The California Consumer Protection Act (CCPA) will impact global companies. The CPPA aims to sets forth landmark privacy rights for Californians and becomes effective January 1, 2020. Last week the California Assembly Privacy and Consumer Protection Committee began clarifying important ambiguities in the CCPA through a serious of amendment bills. These amendment bills are not law just yet. These bills were actions taken by the Committee to advance proposed changes through the legislative process. Some of the most notable clarification from the amendment bills include:
- Updating the current CCPA to make it clear that employees are not “consumers” for purposes of the CCPA and addressing some of the concerns with household data.
- Clarifying personal and de-identified information by adding a reasonableness standard to make it clear that not all information capable of being associated with an individual or household will be considered personal information.

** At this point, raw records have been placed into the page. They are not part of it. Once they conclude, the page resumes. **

(* ===== verification/Hosts.v ===== *)
(** * Hosts: the Scheduler and Worker processes

    Models [bootstrap/scheduler/application.py] and the life cycle of
    [bootstrap/worker/application.py] over the application runtime of
    [Runtime].  The engine, the registry, the check of a schedule's route and
    the consumption of a queue are arguments; [log_] is the effect of a log
    record, [install] and [remove] those of the signal handlers. *)

From S2P Require Import Prelude Text Errors Lazy Runtime.
Local Open Scope prog_scope.

Section Hosts.
Context {W C : Type} (rt : @runtime_ref W C) (callbacks_of : C → @container W) (container_factory : io W C).
Context (install remove : W → W).
Abbreviation start_runtime := (runtime_start rt callbacks_of container_factory).
Abbreviation close_runtime := (runtime_aclose rt callbacks_of).

(** [add_signal_handler] and [remove_signal_handler] when no stop event was given. *)
Definition signals (own_stop : bool) (f : W → W) : io W unit := when own_stop (modify f).

Section Scheduler.
Context {Schedule : Type}.

Inductive SchedulerLogEvent := STARTING | SCHEDULES_DISCOVERED (n : nat) | STARTED | START_FAILED | STOPPING | STOPPED | STOP_FAILED.

(** The protocol [SchedulerEngine]. *)
Record SchedulerEngine := mk_scheduler_engine {
  se_start : list Schedule → C → io W unit;      (* with the dispatcher of the container *)
  se_wait : io W unit;
  se_aclose : io W unit;
}.
Context (log_ : SchedulerLogEvent → W → W) (registry_builder : io W (list Schedule)) (engine_builder : io W SchedulerEngine)
  (queue_name_of : C → Schedule → io W unit).
Definition log_record (e : SchedulerLogEvent) : io W unit := modify (log_ e).

Fixpoint validate_queue_routes (c : C) (definitions : list Schedule) : io W unit :=
  match definitions with
  | [] => ret tt
  | d :: ds => queue_name_of c d;;; validate_queue_routes c ds
  end.

Definition scheduler_start (engine : SchedulerEngine) : io W unit :=
  let* c := start_runtime in
  let* definitions := registry_builder in
  validate_queue_routes c definitions;;;
  se_start engine definitions c;;;
  log_record (SCHEDULES_DISCOVERED (length definitions));;;
  log_record STARTED.

Definition scheduler_close (engine : option SchedulerEngine) : io W (list exn) :=
  log_record STOPPING;;;
  let* errors := collect_errors (option_list (se_aclose <$> engine) ++ [close_runtime]) in
  log_record (match errors with [] => STOPPED | _ => STOP_FAILED end);;;
  ret errors.

Definition raise_errors (operation : result exn unit) (close_errors : list exn) : io W unit :=
  match operation, close_errors with
  | Err e, _ :: _ => raise (ExceptionGroup (e :: close_errors))
  | Err e, [] => raise e
  | Ok _, [] => ret tt
  | Ok _, _ => raise (ExceptionGroup close_errors)
  end.

(** What [serve] runs between the two [try]s, with the engine it built. *)
Definition scheduler_operation (built : result exn SchedulerEngine) : io W unit :=
  let* engine := catch (let* engine := lift built in scheduler_start engine;;; ret engine)
    (λ e, log_record START_FAILED;;; raise e) in
  se_wait engine.

Definition scheduler_serve (own_stop : bool) : io W unit :=
  signals own_stop install;;;
  log_record STARTING;;;
  let* built := attempt engine_builder in
  let* operation := attempt (scheduler_operation built) in
  let* close_errors := scheduler_close (match built with Ok engine => Some engine | Err _ => None end) in
  signals own_stop remove;;;
  raise_errors operation close_errors.
End Scheduler.

(** *** WorkerHost *)
Section Worker.
Context {Resolver : Type}.
Inductive WorkerLogEvent := WORKER_STARTING | WORKER_STARTED | WORKER_START_FAILED | WORKER_STOPPING | WORKER_STOPPED | WORKER_STOP_FAILED.
Context (log_ : WorkerLogEvent → W → W) (resolver_builder : io W Resolver) (consume : C → Resolver → io W unit).
Definition worker_log (e : WorkerLogEvent) : io W unit := modify (log_ e).
(** [except BaseException as error: log; raise] *)
Definition logged {A} (event : WorkerLogEvent) (m : io W A) : io W A := catch m (λ e, worker_log event;;; raise e).

Definition worker_serve (own_stop : bool) : io W unit :=
  signals own_stop install;;;
  finally (
    worker_log WORKER_STARTING;;;
    finally (
      let* started := logged WORKER_START_FAILED
        (let* c := start_runtime in let* resolver := resolver_builder in ret (c, resolver)) in
      worker_log WORKER_STARTED;;;
      consume (fst started) (snd started))
      (worker_log WORKER_STOPPING;;; logged WORKER_STOP_FAILED close_runtime;;; worker_log WORKER_STOPPED))
    (signals own_stop remove).
End Worker.
End Hosts.

(** ** Properties *)

(** Closing the runtime runs every callback of its container. *)
Lemma runtime_aclose_run {W C} (rt : @runtime_ref W C) callbacks_of c (w : W) : rt_get C rt w = Some c →
  runtime_aclose rt callbacks_of w =
    let '(w', es) := run_all (reverse (async_shutdown_callbacks (callbacks_of c)) ++ reverse (shutdown_callbacks (callbacks_of c)))
      (rt_set C rt None w) in (w', group_result es).
Proof. intros Hc. unfold runtime_aclose, bind, read, modify. rewrite Hc. apply container_aclose_run. Qed.

(** [reports r e]: the exception that left tells of [e]. *)
Definition reports (r : result exn unit) (e : exn) : Prop :=
  r = Err e ∨ ∃ es, r = Err (ExceptionGroup es) ∧ e ∈ es.

Section Properties.
Context {W C Schedule : Type} (rt : @runtime_ref W C) (callbacks_of : C → @container W) (container_factory : io W C).
Context (install remove : W → W) (log_ : SchedulerLogEvent → W → W) (registry_builder : io W (list Schedule))
  (engine_builder : io W (@SchedulerEngine W C Schedule)) (queue_name_of : C → Schedule → io W unit).

Lemma raise_errors_run op errors (w : W) :
  raise_errors op errors w = (w, match op, errors with
    | Err e, _ :: _ => Err (ExceptionGroup (e :: errors)) | Err e, [] => Err e
    | Ok _, [] => Ok tt | Ok _, _ => Err (ExceptionGroup errors) end).
Proof. by destruct op, errors. Qed.

(** The Scheduler stops in the order of ownership and hides nothing: whatever
    happened before, [serve] closes the engine it built before it runs the
    shutdown callbacks of the container, which all run even when the engine
    failed to close; it returns normally exactly when nothing failed, and
    otherwise the exception that leaves reports the failure of the operation and
    every failure of the shutdown. *)
Theorem scheduler_host_shutdown (own_stop : bool) engine (w w0 w1 w2 : W) (op r2 : result exn unit) c :
  let w' := log_ STARTING (if own_stop then install w else w) in
  engine_builder w' = (w0, Ok engine) →
  scheduler_operation rt callbacks_of container_factory log_ registry_builder queue_name_of (Ok engine) w0 = (w1, op) →
  se_aclose engine (log_ STOPPING w1) = (w2, r2) → rt_get C rt w2 = Some c →
  let '(w3, es) := run_all (reverse (async_shutdown_callbacks (callbacks_of c)) ++ reverse (shutdown_callbacks (callbacks_of c)))
    (rt_set C rt None w2) in
  ∃ (w4 : W) (r : result exn unit), scheduler_serve rt callbacks_of container_factory install remove log_ registry_builder engine_builder queue_name_of
    own_stop w = (w4, r) ∧
    w4 = (let w5 := log_ (match r2, es with Ok _, [] => STOPPED | _, _ => STOP_FAILED end) w3 in if own_stop then remove w5 else w5) ∧
    (r = Ok tt ↔ op = Ok tt ∧ r2 = Ok tt ∧ es = []) ∧
    (∀ e, op = Err e ∨ r2 = Err e → reports r e) ∧ (es ≠ [] → reports r (ExceptionGroup es)).
Proof.
  intros w' Hb Ho Hc Hg. destruct (run_all _ _) as [w3 es] eqn:Hrun.
  assert (Hclose : scheduler_close rt callbacks_of log_ (Some engine) w1 =
    (log_ (match r2, es with Ok _, [] => STOPPED | _, _ => STOP_FAILED end) w3,
     Ok (option_list (result_err r2) ++ option_list (result_err (group_result es))))).
  { unfold scheduler_close, log_record. unfold bind at 1. change (modify (log_ STOPPING) w1) with (log_ STOPPING w1, Ok (E := exn) tt).
    cbn iota beta. unfold bind at 1. rewrite collect_errors_run. change (option_list (se_aclose <$> Some engine)) with [se_aclose engine].
    cbn [app run_all]. rewrite Hc. rewrite (runtime_aclose_run _ _ c) by done. rewrite Hrun.
    destruct r2, es; done. }
  unfold scheduler_serve. unfold bind at 1, signals at 1.
  assert (Hin : when own_stop (modify (E := exn) install) w = (if own_stop then install w else w, Ok tt)) by by destruct own_stop.
  rewrite Hin. unfold log_record, bind at 1, modify at 1. fold w'. unfold bind at 1, attempt at 1. rewrite Hb.
  unfold bind at 1, attempt at 1. rewrite Ho. unfold bind at 1. rewrite Hclose. unfold bind, signals.
  assert (Hout : ∀ w5, when own_stop (modify (E := exn) remove) w5 = (if own_stop then remove w5 else w5, Ok tt)) by by destruct own_stop.
  rewrite Hout. eexists _, _. split; [by apply raise_errors_run |]. split; [done |].
  destruct op as [[] | e], r2 as [[] | e2], es as [| x es]; cbn; unfold reports; split_and!; naive_solver set_solver.
Qed.

(** The Worker's container is closed whatever happened, and its handlers removed. *)
Section Worker.
Context {Resolver : Type} (wlog : WorkerLogEvent → W → W) (resolver_builder : io W Resolver) (consume : C → Resolver → io W unit).

(** The Worker closes its container whatever consumption ended in, and when the
    closing succeeds, the outcome of the consumption is the outcome of the
    process; a failed closing is the outcome instead. *)
Theorem worker_host_shutdown (own_stop : bool) (w w1 w2 w3 : W) c (r : result exn unit) started :
  runtime_start rt callbacks_of container_factory (wlog WORKER_STARTING (if own_stop then install w else w)) = (w1, Ok c) →
  resolver_builder w1 = (w2, Ok started) →
  consume c started (wlog WORKER_STARTED w2) = (w3, r) → rt_get C rt (wlog WORKER_STOPPING w3) = Some c →
  let '(w4, es) := run_all (reverse (async_shutdown_callbacks (callbacks_of c)) ++ reverse (shutdown_callbacks (callbacks_of c)))
    (rt_set C rt None (wlog WORKER_STOPPING w3)) in
  let w5 := wlog (match es with [] => WORKER_STOPPED | _ => WORKER_STOP_FAILED end) w4 in
  worker_serve rt callbacks_of container_factory install remove wlog resolver_builder consume own_stop w =
    (if own_stop then remove w5 else w5, match es with [] => r | _ => Err (ExceptionGroup es) end).
Proof.
  intros Hs Hr Hc Hg. destruct (run_all _ _) as [w4 es] eqn:Hrun. pose proof (runtime_aclose_run rt callbacks_of c _ Hg) as Hclose.
  rewrite Hrun in Hclose. unfold worker_serve, signals, logged, worker_log, when.
  destruct own_stop; unprog; rewrite Hs, Hr; cbn [fst snd]; rewrite Hc, Hclose; destruct r, es; done.
Qed.
End Worker.
End Properties.

(** ** Concrete runs: the numbers say what ran *)
Definition host_container (_ : bool) : @container DemoWorld :=
  {| startup_callbacks := [log_step 1 (Ok tt)]; async_shutdown_callbacks := [log_step 30 (Ok tt); log_step 31 (Err ValueError)];
     shutdown_callbacks := [] |}.
Definition host_engine : @SchedulerEngine DemoWorld bool nat :=
  mk_scheduler_engine (λ ds _, log_step (10 + length ds) (Ok tt)) (log_step 15 (Err CancelledError)) (log_step 20 (Err SchedulerError)).
Definition host_signal (n : nat) (w : DemoWorld) : DemoWorld := (w.1, w.2 ++ [n]).
Definition host_serve : io DemoWorld unit :=
  scheduler_serve demo_runtime host_container (ret true) (host_signal 0) (host_signal 99) (λ _ w, w) (ret [7; 8]) (ret host_engine)
    (λ _ _, ret tt) true.

(** The engine closes (20) before the container (31, 30); all three failures are reported. *)
Lemma scheduler_host_shutdown_witness :
  host_serve (None, []) = ((None, [0; 1; 12; 15; 20; 31; 30; 99]),
    Err (ExceptionGroup [CancelledError; SchedulerError; ExceptionGroup [ValueError]])) ∧
  ∃ w4 r, host_serve (None, []) = (w4, r) ∧ reports r SchedulerError ∧ reports r (ExceptionGroup [ValueError]).
Proof.
  split; [by vm_compute |].
  destruct (scheduler_host_shutdown demo_runtime host_container (ret true) (host_signal 0) (host_signal 99) (λ _ w, w) (ret [7; 8])
    (ret host_engine) (λ _ _, ret tt) true host_engine (None, []) (None, [0]) (Some true, [0; 1; 12; 15])
    (Some true, [0; 1; 12; 15; 20]) (Err CancelledError) (Err SchedulerError) true eq_refl eq_refl eq_refl eq_refl)
    as (w4 & r & Hs & _ & _ & He & Hes).
  exists w4, r. split; [exact Hs |]. split; [apply He; by right | by apply Hes].
Defined.

Lemma worker_host_shutdown_witness :
  worker_serve demo_runtime host_container (ret true) (host_signal 0) (host_signal 99) (λ _ w, w) (log_step 2 (Ok tt))
    (λ _ _, log_step 3 (Err QueueError)) true (None, []) =
  ((None, [0; 1; 2; 3; 31; 30; 99]), Err (ExceptionGroup [ValueError])).
Proof.
  apply (worker_host_shutdown demo_runtime host_container (ret true) (host_signal 0) (host_signal 99) (λ _ w, w) (log_step 2 (Ok tt))
    (λ _ _, log_step 3 (Err QueueError)) true (None, []) (Some true, [0; 1]) (Some true, [0; 1; 2]) (Some true, [0; 1; 2; 3]) true
    (Err QueueError) tt); reflexivity.
Defined.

Further, the de-identification standard would be shifted to the FTC “reasonably linkable” de-identification definition which is better understood.
- Redefining “publicly available” to mean information that is lawfully made available from federal, state, or local records to ensure there is a public record exemption from the definition of “personal information.”
- Adding amendments that make loyalty programs exempt from the CCPA’s “non-discrimination” restrictions.
- General cleanup of mistakes and confusion in the current language.
- Updating the current CCPA requirement that businesses must establish a toll-free number to receive CCPA requests, to a requirement that they must provide a toll-free number or an email address.
Two amendment bills were withdrawn that would have dramatically expanded the CCPA requirements. Notably, it included the bill that extended the private right of action to all privacy violations, extended the opt-out to all sharing of personal information (not just “sales”), added data minimization requirements, and expanded the CCPA right-to-know requirement to require accounting to consumers the specific third parties to whom personal information was shared.
What’s next? These amendment bills head to the Senate leadership. However, these initial steps suggest that some legislative clarifications of CCPA requirements may pass this year. It is important to balance compliance with this state law with other data privacy and security laws across the globe. Taking a practical approach with experienced legal teams will be critical.